Using the entries below, write out the line with "Definition INT_MAX : Z := 2 ^ 31 - 1.", the line with "if good ss then", and every line in between, exactly as each is written.

:: DATA FOR THIS EXERCISE ::

(** * STF: the self-registering test harness of [stf.h]

    A shallow embedding of [Fox::AutomatedTestInstance] (a suite of named
    test cases with its assertion engine) and of [Fox::AutomationTester]
    (the registry that instantiates and runs every suite), followed by the
    properties of the harness.

    Conventions of the embedding:
    - member functions become computations in a state monad whose results
      distinguish a normal return, a failed [assert] (the process is
      terminated) and undefined behaviour (an out-of-range [operator[]], a
      dereferenced [end()] iterator, flowing off the end of a non-void
      function);
    - the build mode is the parameter [NDEBUG]: when it is [true] every
      [assert] is compiled out;
    - [int] and [unsigned int] values are integers of [Z], conversions to
      them are written out as wrap-around;
    - [float] is IEEE binary32, computed with the reference implementation
      of [SpecFloat];
    - streams are the text inserted so far;
    - the body of a test case is a program over the public interface of
      the suite, interpreted by [run];
    - beside the state of the program, a history of the calls of [DoWork]
      is kept, so that "invoked once, in order" can be stated. *)

From Stdlib Require Import ZArith Lia SpecFloat.
From Stdlib Require OrderedTypeEx.
From stdpp Require Import base list strings pretty.

(** ** C++ scalars, vectors and streams *)

Module Cxx.

Definition INT_MAX : Z := 2 ^ 31 - 1.

(** [static_cast<unsigned int>(z)] *)
Definition to_unsigned (z : Z) : Z := z mod 2 ^ 32.

(** [static_cast<signed int>(z)] *)
Definition to_signed (z : Z) : Z := (z + 2 ^ 31) mod 2 ^ 32 - 2 ^ 31.

(** [static_cast<unsigned int>(b)] for a [bool] *)
Definition of_bool (b : bool) : Z := if b then 1 else 0.

(** [v[i]] for a [std::vector] and a signed index converted to [size_t]:
    defined only inside the vector. *)
Definition vector_at {A} (v : list A) (i : Z) : option A :=
  if (0 <=? i)%Z then v !! Z.to_nat i else None.

(** [v[i] = x], defined only inside the vector. *)
Definition vector_assign {A} (v : list A) (i : Z) (x : A) : option (list A) :=
  if ((0 <=? i) && (i <? Z.of_nat (length v)))%Z
  then Some (<[Z.to_nat i := x]> v) else None.

(** [std::distance(v.begin(), std::find_if(v.begin(), v.end(), p))]:
    the position of the first element satisfying [p], [v.size()] when
    the search ends at [v.end()]. *)
Fixpoint find_if {A} (p : A -> bool) (v : list A) : nat :=
  match v with
  | [] => 0
  | x :: v' => if p x then 0 else S (find_if p v')
  end.

(** [std::string(s.c_str())]: the characters of [s] before its first NUL. *)
Fixpoint c_str (s : string) : string :=
  match s with
  | EmptyString => EmptyString
  | String c s' => if Ascii.eqb c Ascii.zero then EmptyString else String c (c_str s')
  end.

(** A [std::stringstream] that is only written to: the characters
    inserted so far and whether the stream is still [good()]. *)
Record stringstream : Type := mkStream { str : string; good : bool }.

Definition stream_empty : stringstream := mkStream "" true.

(** [ss << text]: a stream that has failed ignores insertions. *)
Definition stream_insert (ss : stringstream) (text : string) : stringstream :=
  if good ss then mkStream (str ss +:+ text) true else ss.

(** [ss.clear()] is [std::basic_ios::clear]: it sets the state to
    [goodbit]. *)
Definition stream_clear (ss : stringstream) : stringstream :=
  mkStream (str ss) true.

(** [ss.setstate(std::ios::failbit)] *)
Definition stream_setstate_fail (ss : stringstream) : stringstream :=
  mkStream (str ss) false.

(** A [std::ofstream]: closed, or open with the text written so far. *)
Record ofstream : Type := mkFile { is_open : bool; written : string }.

(** A [std::map<std::string, V>]: the entries in increasing key order.
    [m[k] = v] replaces the value of an existing key and otherwise inserts
    the entry at its place in the order. *)
Fixpoint map_assign {V} (k : string) (v : V) (m : list (string * V)) : list (string * V) :=
  match m with
  | [] => [(k, v)]
  | (k', v') :: m' =>
      if String.ltb k k' then (k, v) :: m
      else if String.eqb k k' then (k, v) :: m'
      else (k', v') :: map_assign k v m'
  end.

(** [m.find(k)] *)
Fixpoint map_find {V} (k : string) (m : list (string * V)) : option V :=
  match m with
  | [] => None
  | (k', v') :: m' => if String.eqb k k' then Some v' else map_find k m'
  end.

(** The invariant of the container: keys strictly increasing. *)
Fixpoint map_ordered {V} (m : list (string * V)) : bool :=
  match m with
  | [] => true
  | (k, _) :: m' =>
      match m' with
      | [] => true
      | (k', _) :: _ => String.ltb k k' && map_ordered m'
      end
  end.

(** ** [float]: IEEE binary32 *)

Definition prec : Z := 24.
Definition emax : Z := 128.
Definition float : Type := spec_float.

Definition float_sub (a b : float) : float := SFsub prec emax a b.
Definition float_abs (a : float) : float := SFabs a.
Definition float_lt (a b : float) : bool := SFltb a b.

(** [std::numeric_limits<float>().epsilon()] is [FLT_EPSILON], 2^-23. *)
Definition float_epsilon : float := S754_finite false 8388608 (-46).

(** The [float] nearest to the quotient of two integers that are
    themselves representable (below 2^24): how a decimal literal with
    numerator [n] and denominator [d] is read. *)
Definition float_of_ratio (n d : Z) : float :=
  SFdiv prec emax (binary_normalize prec emax n 0 false)
                  (binary_normalize prec emax d 0 false).

End Cxx.

Import Cxx.

(** ** Results of a computation *)

Inductive outcome (S A : Type) : Type :=
| Ret (a : A) (s : S)     (* normal return with the state reached *)
| Aborted (s : S)         (* a failed assert: the process stops in state s *)
| Undefined               (* undefined behaviour *)
| Unfinished.             (* the iteration budget of a loop was used up *)

Arguments Ret {S A} a s.
Arguments Aborted {S A} s.
Arguments Undefined {S A}.
Arguments Unfinished {S A}.

Definition comp (S A : Type) : Type := S -> outcome S A.

Definition ret {S A} (a : A) : comp S A := fun s => Ret a s.

Definition bind {S A B} (m : comp S A) (f : A -> comp S B) : comp S B :=
  fun s =>
    match m s with
    | Ret a s' => f a s'
    | Aborted s' => Aborted s'
    | Undefined => Undefined
    | Unfinished => Unfinished
    end.

Definition get {S} : comp S S := fun s => Ret s s.
Definition modify {S} (f : S -> S) : comp S unit := fun s => Ret tt (f s).
Definition undefined {S A} : comp S A := fun _ => Undefined.

(** A value that exists only when the operation is defined. *)
Definition defined {S A} (o : option A) : comp S A :=
  match o with Some a => ret a | None => undefined end.

Declare Scope comp_scope.
Delimit Scope comp_scope with comp.
Notation "x <- m ;; k" := (bind m (fun x => k))
  (at level 100, m at next level, right associativity) : comp_scope.
Notation "m ;;; k" := (bind m (fun _ => k))
  (at level 100, right associativity) : comp_scope.
Open Scope comp_scope.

:::

__WRITTEN ANSWER__:
Definition INT_MAX : Z := 2 ^ 31 - 1.

(** [static_cast<unsigned int>(z)] *)
Definition to_unsigned (z : Z) : Z := z mod 2 ^ 32.

(** [static_cast<signed int>(z)] *)
Definition to_signed (z : Z) : Z := (z + 2 ^ 31) mod 2 ^ 32 - 2 ^ 31.

(** [static_cast<unsigned int>(b)] for a [bool] *)
Definition of_bool (b : bool) : Z := if b then 1 else 0.

(** [v[i]] for a [std::vector] and a signed index converted to [size_t]:
    defined only inside the vector. *)
Definition vector_at {A} (v : list A) (i : Z) : option A :=
  if (0 <=? i)%Z then v !! Z.to_nat i else None.

(** [v[i] = x], defined only inside the vector. *)
Definition vector_assign {A} (v : list A) (i : Z) (x : A) : option (list A) :=
  if ((0 <=? i) && (i <? Z.of_nat (length v)))%Z
  then Some (<[Z.to_nat i := x]> v) else None.

(** [std::distance(v.begin(), std::find_if(v.begin(), v.end(), p))]:
    the position of the first element satisfying [p], [v.size()] when
    the search ends at [v.end()]. *)
Fixpoint find_if {A} (p : A -> bool) (v : list A) : nat :=
  match v with
  | [] => 0
  | x :: v' => if p x then 0 else S (find_if p v')
  end.

(** [std::string(s.c_str())]: the characters of [s] before its first NUL. *)
Fixpoint c_str (s : string) : string :=
  match s with
  | EmptyString => EmptyString
  | String c s' => if Ascii.eqb c Ascii.zero then EmptyString else String c (c_str s')
  end.

(** A [std::stringstream] that is only written to: the characters
    inserted so far and whether the stream is still [good()]. *)
Record stringstream : Type := mkStream { str : string; good : bool }.

Definition stream_empty : stringstream := mkStream "" true.

(** [ss << text]: a stream that has failed ignores insertions. *)
Definition stream_insert (ss : stringstream) (text : string) : stringstream :=
  if good ss then mkStream (str ss +:+ text) true else ss.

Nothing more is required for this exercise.